IEC TC62/SC62D/MT23 Report

SoftwareCPR’s partner Dr. Peter Rech convened the IEC TC62/SC62D/MT23 Infusion Pumps working group meeting held from April 22nd to 26th at the AAMI headquarters in Arlington, VA. The attendants included international experts and guests joining from governmental agencies, infusion pump manufacturers, test houses, and clinical research institutions.

Progress was made on a variety topics:

  • Pump classification will be simplified.
  • The requirements on the system configurations for delivery accuracy tests were clarified.
    It was decided that the “trumpet” curve and associated testing will be removed from the 3rd edition document.
  • Alarms information will be refactored after identifying issues with the existing documentation approach which requires alarms that may not be applicable to a specific pump.

The discussions around reliability and robustness started with a pareto of causes from the MAUDE (FDA Maude Database) basis. It must be noted that the current 60601 series of standards focuses on the evaluation and testing of basic safety and essential performance of medical devices. Reliability is not pursued in the current form. It was observed that the 60601 series of standards does not sufficiently define the expected stresses and constraints of general pump use environments. The series provides additional information limited to home health care (-1-11) and emergency transportation (-1-12) settings. The working group intends to establish requirements for general use environments and expected stresses within the scope of the standard.

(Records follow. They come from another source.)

Lemma sub_selection point (l : list scored) (idx : list nat) : Forall (λ i, (i < k)%nat) idx → NoDup idx → l ≡ₚ scored_of point <$> idx →
  NoDup (snd <$> merge_sort compare_le l) ∧ Forall (λ x, (x.2 < k)%nat ∧ x = scored_of point x.2) (merge_sort compare_le l).
Proof.
  intros Hi Hnd E. assert (snd <$> l ≡ₚ idx) as Es by (rewrite E, <- list_fmap_compose; by rewrite list_fmap_id).
  split; [by rewrite merge_sort_Permutation, Es|]. rewrite merge_sort_Permutation, E. apply Forall_fmap. eapply Forall_impl; [exact Hi|]. done.
Qed.
Lemma nearest_selection n point : selection n point (nearest n point).
Proof.
  destruct (top_is_top n (scored_of point <$> seq 0 k)) as (Hs & _). unfold selection, nearest. split_and!; [done| | |rewrite top_length; lia].
  - destruct (sub_selection point (scored_of point <$> seq 0 k) (seq 0 k)) as [Hnd _]; [apply Forall_seq; lia|apply NoDup_seq|done|].
    unfold top. rewrite <- (take_drop n (merge_sort _ _)), fmap_app in Hnd. by apply NoDup_app in Hnd as [? _].
  - destruct (sub_selection point (scored_of point <$> seq 0 k) (seq 0 k)) as [_ Hf]; [apply Forall_seq; lia|apply NoDup_seq|done|]. by apply Forall_take.
Qed.

Definition inside (lower : Z) (x : scored) : Prop := f32_lt x.1 lower = true.
Definition unclear (lower upper : Z) (x : scored) : Prop := f32_lt x.1 lower = false ∧ f32_le x.1 upper = true.
#[local] Instance inside_dec lower x : Decision (inside lower x).
Proof. unfold inside. apply _. Defined.
#[local] Instance unclear_dec lower upper x : Decision (unclear lower upper x).
Proof. unfold unclear. apply _. Defined.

Fruitful discussions occurred around secondary infusion. This type of infusion is broadly used across medical fields and supported or automated by some pumps today but lacking recognition in the -2-24 standard. Typically two infusion bags are used for this type of infusion and both bags are upstream of a single infusion pump. Various intricacies of secondary infusion could lead to under- or over-delivery. While it may be desirable to automate manual processes around the secondary infusion it is foreseeable that secondary infusion will continue to be used without such provisions. The working group intends to define basic safety requirements, a suitable test method, and requirements for disclosure.

Many infusion pumps offer remote interoperability today. Functionalities leveraging interoperability include dose error reduction, digital communication of prescription information to the pump, remote infusion monitoring and alarming, health record integration, pump firmware updates and others. While other standards and standardization activities may tackle various aspects of remote interaction and communication with the pump, an inspection of the standards revealed a lack of specificity to the infusion pump uses. The group intends to integrate a minimum consensus of basic safety and essential performance requirements around remote control into the -2-24 standard.

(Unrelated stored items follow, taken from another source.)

Definition admit_raw (b : DistanceBand) (value : Z) : bool :=
  if negb (f32_is_finite value) then false
  else
    let above_lower := match band_lower b with Unbounded => true | Finite low => f32_ge value low end in
    let below_upper := match band_upper b with Unbounded => true | Finite high => f32_lt value high end in
    above_lower && below_upper.

(** ** Cuts of public endpoints *)

Inductive CutOperator := Ge | Gt | Le | Lt.
#[export] Instance CutOperator_eq_dec : EqDecision CutOperator.
Proof. solve_decision. Defined.
Record DistanceEndpoint := Endpoint { ep_value : Z; ep_op : CutOperator }.

(** [MetricType::public_distance] *)
Definition public_distance (metric : MetricType) (distance : Z) : Z :=
  f64_from_f32 (match metric with L2 => f32_sqrt distance | Cosine => distance | InnerProduct => f32_negate distance end).
Definition l2_public_value (stored_bits : Z) : Z := public_distance L2 stored_bits.

Definition ordered_value (key : Z) : Z :=
  if negb (Z.land key 0x80000000 =? 0) then Z.lxor key 0x80000000 else 2 ^ 32 - 1 - key.

(** [while low < high { .. }]; the interval has fewer than [2^32] values and
    every turn halves it. *)
Fixpoint cut_search (admits : Z → bool) (fuel : nat) (low high : Z) : Z :=
  match fuel with
  | O => low
  | S fuel =>
      if low <? high then
        let middle := low + (high - low) / 2 in
        if admits middle then cut_search admits fuel low middle else cut_search admits fuel (middle + 1) high
      else low
  end.
Definition CUT_ROUNDS : nat := 33.

Definition first_linear_cut (endpoint : DistanceEndpoint) : option Z :=
  let admits key :=
    let value := f64_from_f32 (ordered_value key) in
    match ep_op endpoint with Ge | Lt => f64_ge value (ep_value endpoint) | Gt | Le => f64_gt value (ep_value endpoint) end in
  let low := 0x00800000 in
  let high := 0xff7fffff in
  if negb (admits high) then None else Some (ordered_value (cut_search admits CUT_ROUNDS low high)).

Definition first_ge (endpoint : Z) : option Z :=
  if f64_lt (l2_public_value F32_MAX) endpoint then None
  else Some (cut_search (λ mid, f64_ge (l2_public_value mid) endpoint) CUT_ROUNDS 0 F32_MAX).
Definition first_gt (endpoint : Z) : option Z :=
  if f64_le (l2_public_value F32_MAX) endpoint then None
  else Some (cut_search (λ mid, f64_gt (l2_public_value mid) endpoint) CUT_ROUNDS 0 F32_MAX).

Definition reverse_op (op : CutOperator) : CutOperator := match op with Ge => Le | Gt => Lt | Le => Ge | Lt => Gt end.
Definition reverse_endpoint (e : DistanceEndpoint) : DistanceEndpoint := Endpoint (f64_negate (ep_value e)) (reverse_op (ep_op e)).

(** The cut finder of each side; a mismatched operator is refused. *)
Definition lower_finder (lower : option DistanceEndpoint) : io_result (option (Z * (Z → option Z))) :=
  match lower with
  | None => Ok None
  | Some ep =>
      match ep_op ep with
      | Ge => Ok (Some (ep_value ep, first_ge))
      | Gt => Ok (Some (ep_value ep, first_gt))
      | Le | Lt => invalid_input "lower endpoint accepts Ge or Gt, got {:?}"
      end
  end.
Definition upper_finder (upper : option DistanceEndpoint) : io_result (option (Z * (Z → option Z))) :=
  match upper with
  | None => Ok None
  | Some ep =>
      match ep_op ep with
      | Lt => Ok (Some (ep_value ep, first_ge))
      | Le => Ok (Some (ep_value ep, first_gt))
      | Ge | Gt => invalid_input "upper endpoint accepts Le or Lt, got {:?}"
      end
  end.

Definition resolve (side : option (Z * (Z → option Z))) : io_result Bound :=
  match side with
  | None => Ok Unbounded
  | Some (value, find) =>
      bits ← ok_or (find value) (IoError Unsupported "endpoint {value} has no representable cut; do not push this predicate down");
      Ok (Finite bits)
  end.

(** The part of [from_endpoints] for the metrics that are linear in the raw
    distance: the band between two raw endpoints, then the endpoints of the
    metric. *)
Definition cuts_band (lower upper : option DistanceEndpoint) (metric : MetricType) : io_result DistanceBand :=
  let lower_cut := first_linear_cut <$> lower in
  let upper_cut := upper ≫= first_linear_cut in
  if (match lower_cut with Some None => true | _ => false end)
     || (match upper_cut with Some cut => f32_eq cut (f32_negate F32_MAX) | None => false end)
     || (match lower_cut, upper_cut with Some (Some low), Some high => f32_gt low high | _, _ => false end)
  then from_raw (Finite 0) (Finite 0) metric
  else from_raw (match lower_cut with Some (Some low) => Finite low | _ => Unbounded end)
         (match upper_cut with Some high => Finite high | None => Unbounded end) metric.
Definition linear_band (lower upper : option DistanceEndpoint) (metric : MetricType) : io_result DistanceBand :=
  _ ← ensure_input (negb (match lower, upper with
                          | Some low, Some high => f64_gt (ep_value low) (ep_value high)
                          | _, _ => false
                          end)) "inverted public band";
  if bool_decide (metric = InnerProduct) then cuts_band (reverse_endpoint <$> upper) (reverse_endpoint <$> lower) metric
  else cuts_band lower upper metric.

Definition check_endpoint (e : option DistanceEndpoint) : io_result unit :=
  match e with Some ep => ensure_input (f64_is_finite (ep_value ep)) "endpoint is not finite: {}" | None => Ok () end.
Definition from_endpoints (lower upper : option DistanceEndpoint) (metric : MetricType) : io_result DistanceBand :=
  _ ← check_endpoint lower;
  _ ← check_endpoint upper;
  lower_find ← lower_finder lower;
  upper_find ← upper_finder upper;
  if negb (bool_decide (metric = L2)) then linear_band lower upper metric
  else
    lower_bound ← resolve lower_find;
    upper_bound ← resolve upper_find;
    from_raw lower_bound upper_bound metric.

While work has started for the 60601 series 4th edition, the working group will continue to focus its efforts to the edition 3.2 of the 60601 series. The group received training during the meeting in ISO and IEC standard documentation practices.

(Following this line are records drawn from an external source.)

(* ===== verification/RangeQueries.v ===== *)
(** Preparing the queries of a range search: [core/src/range.rs], with the query
    checks of [core/src/index.rs] and the row filters of [core/src/ivfpq.rs]. *)

From S2P Require Import Prelude F32 F64 F32Arith DiskannHeader Distance KmeansSearch Range.

(** A filter answers whether a row identifier is admitted. *)
Definition RowIdFilter : Type := Z → bool.
Definition filtered_out (filter : option RowIdFilter) (id : Z) : bool := match filter with Some contains => negb (contains id) | None => false end.

(** ** Checks *)

Definition validate_finite_values (values : list Z) (len : nat) : io_result unit :=
  values ← expect (get_slice 0 len values);
  ensure_input (forallb f32_is_finite values) "{value_name} contains non-finite value at offset {offset}: {value}".
Definition validate_queries (queries : list Z) (query_count dimension : nat) : io_result unit :=
  _ ← ensure_input (0 <? query_count)%nat "{name} must be greater than 0";
  expected_len ← or_input (checked_mul 64 (Z.of_nat query_count) (Z.of_nat dimension)) "nq * dimension overflows usize";
  _ ← ensure_input (zlen queries =? expected_len) "queries length {} does not match nq * dimension {}";
  validate_finite_values queries (Z.to_nat expected_len).

Section Queries.
Context (arch : Arch) (sgemm : nat → nat → nat → Z → list Z → list Z → Z → list Z → list Z).

Definition checked_cosine_norm (vector : list Z) : io_result Z :=
  let norm_squared := fvec_norm_l2sqr arch vector in
  _ ← ensure_data (negb (negb (forallb f32_is_finite vector) || negb (f32_is_finite norm_squared))) "non-finite cosine vector or norm";
  Ok (f32_sqrt norm_squared).

(** One query of [chunks_exact_mut(dimension)]. *)
Definition prepare_range_query (query : list Z) : io_result (list Z) :=
  let '(query, norm) := fvec_normalize arch query in
  _ ← ensure_data (negb (negb (f32_is_finite norm) || negb (forallb f32_is_finite query))) "non-finite normalized query";
  Ok query.
Definition prepare_range_queries (queries : list Z) (dimension : nat) (metric : MetricType) : io_result (list Z) :=
  if bool_decide (metric = Cosine) then
    normalized ← try_map prepare_range_query (chunks_exact dimension queries);
    Ok (concat normalized ++ remainder dimension queries)
  else Ok queries.

(** Parallel above a number of components, one query at a time in either case. *)
Definition probe_query (centroids : list Z) (dimension nlist nprobe : nat) (query : list Z) : io_result (list nat) :=
  r ← find_topk_checked arch query centroids nlist dimension nprobe;
  match (r : list (Z * nat) + nat) with
  | inl lists => Ok (snd <$> lists)
  | inr _ => Err (IoError InvalidData "non-finite query-centroid distance for list {list}")
  end.
Definition range_probe_lists (queries centroids : list Z) (dimension nlist nprobe : nat) (metric : MetricType) : io_result (list (list nat)) :=
  if bool_decide (metric = L2) then
    lists ← find_topk_batch arch sgemm queries (length queries / dimension) centroids nlist dimension nprobe;
    Ok (map (map snd) lists)
  else
    _ ← ensure_data (forallb f32_is_finite centroids) "non-finite IVF centroid";
    try_map (probe_query centroids dimension nlist nprobe) (chunks_exact dimension queries).
End Queries.

(** ** Queries that pass *)

(** A prepared batch has the shape of the queries; only cosine changes them. *)
Lemma fvec_normalize_length arch v : length (fvec_normalize arch v).1 = length v.
Proof. unfold fvec_normalize. case_match; cbn; [apply length_fmap|done]. Qed.
Lemma prepare_range_queries_length arch queries d metric prepared : (0 < d)%nat →
  prepare_range_queries arch queries d metric = Ok prepared → length prepared = length queries.
Proof.
  intros Hd. unfold prepare_range_queries. case_bool_decide; [|by intros [= <-]]. intros E. inv_ok. destruct (chunks_exact_spec d queries Hd) as [Ec Fc].
  rewrite <- Ec at 2. rewrite !length_app. f_equal. rename select (try_map _ _ = Ok _) into Hm. apply try_map_Ok in Hm. clear Ec.
  induction Hm as [|c r cs rs Hc _ IH]; [done|]. inversion Fc; subst. cbn. rewrite !length_app, IH by done. f_equal.
  unfold prepare_range_query in Hc. destruct (fvec_normalize arch c) as [q norm] eqn:En. inv_ok. pose proof (fvec_normalize_length arch c) as L. by rewrite En in L.
Qed.

(** The probed lists are in range, and each is probed once. *)
Lemma range_probe_lists_ok arch sgemm queries nq centroids d nlist nprobe metric lists :
  (∀ m n k alpha a b beta c, length (sgemm m n k alpha a b beta c) = length c ∧ Forall u32 (sgemm m n k alpha a b beta c)) →
  (0 < d)%nat → length centroids = (nlist * d)%nat → length queries = (nq * d)%nat → Z.of_nat nlist * Z.of_nat d < 2 ^ 63 → Z.of_nat nq * Z.of_nat d < 2 ^ 63 →
  range_probe_lists arch sgemm queries centroids d nlist nprobe metric = Ok lists →
  length lists = nq ∧ Forall (λ l, Forall (λ i, (i < nlist)%nat) l ∧ NoDup l ∧ (length l ≤ nprobe)%nat) lists.
Proof.
  intros Hsg Hd Hc Hq Hkd Hqd. unfold range_probe_lists.
  assert (∀ p l, selection arch centroids nlist d nprobe p l → Forall (λ i, (i < nlist)%nat) (snd <$> l) ∧ NoDup (snd <$> l) ∧ (length (snd <$> l) ≤ nprobe)%nat) as Hsel.
  { intros p l (_ & Hnd & Hf & Hl). split_and!; [|done|by rewrite length_fmap]. apply Forall_fmap. eapply Forall_impl; [exact Hf|]. by intros x [? _]. }
  case_bool_decide.
  - rewrite Hq, Nat.div_mul by lia. destruct (find_topk_batch_ok arch sgemm Hsg centroids nlist d Hc Hkd queries nq Hq Hqd nprobe) as (ls & -> & F). cbn [mbind io_result_bind].
    intros [= <-]. rewrite length_fmap. pose proof (Forall2_length _ _ _ F) as L. rewrite length_seq in L. split; [done|]. apply Forall_fmap, Forall_forall. intros l Hl.
    apply list_elem_of_lookup in Hl as [j Hj]. destruct (Forall2_lookup_r _ _ _ _ _ F Hj) as (qi & _ & Hs & _). by eapply Hsel.
  - intros E. inv_ok. rename select (try_map _ _ = Ok _) into Hm. apply try_map_Ok in Hm. destruct (concat_split d nq queries Hq) as (qs & -> & Hqs & Lqs).
    rewrite chunks_exact_concat in Hm by done. split; [by rewrite <- (Forall2_length _ _ _ Hm)|]. apply Forall_forall. intros l Hl.
    apply list_elem_of_lookup in Hl as [j Hj]. destruct (Forall2_lookup_r _ _ _ _ _ Hm Hj) as (q & Hq' & Ep). unfold probe_query in Ep.
    rewrite (find_topk_checked_ok arch centroids nlist d Hc) in Ep by exact (Forall_lookup_1 _ _ _ _ Hqs Hq'). cbn [mbind io_result_bind] in Ep.
    destruct (nprobe `min` nlist =? 0)%nat; [injection Ep as <-; split_and!; [constructor|constructor|cbn; lia]|].
    destruct (bad_centroid _ _ _ _ _); [done|]. injection Ep as <-. eapply Hsel. by apply nearest_selection.
Qed.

An upcoming challenge to the group poses a new IEC policy which may require a reconstitution of the group in the future. It is not expected that this would have an impact on ongoing work.

To conclude this abbreviated summary I would like to thank all those experts, guests, and parties who made this face to face working group meeting possible and successful. I want to thank all of the participants for the open discussions and unbiased inputs. Thank you to AAMI for hosting us. Thank you to SoftwareCPR for supporting me in my role as convenor of the group.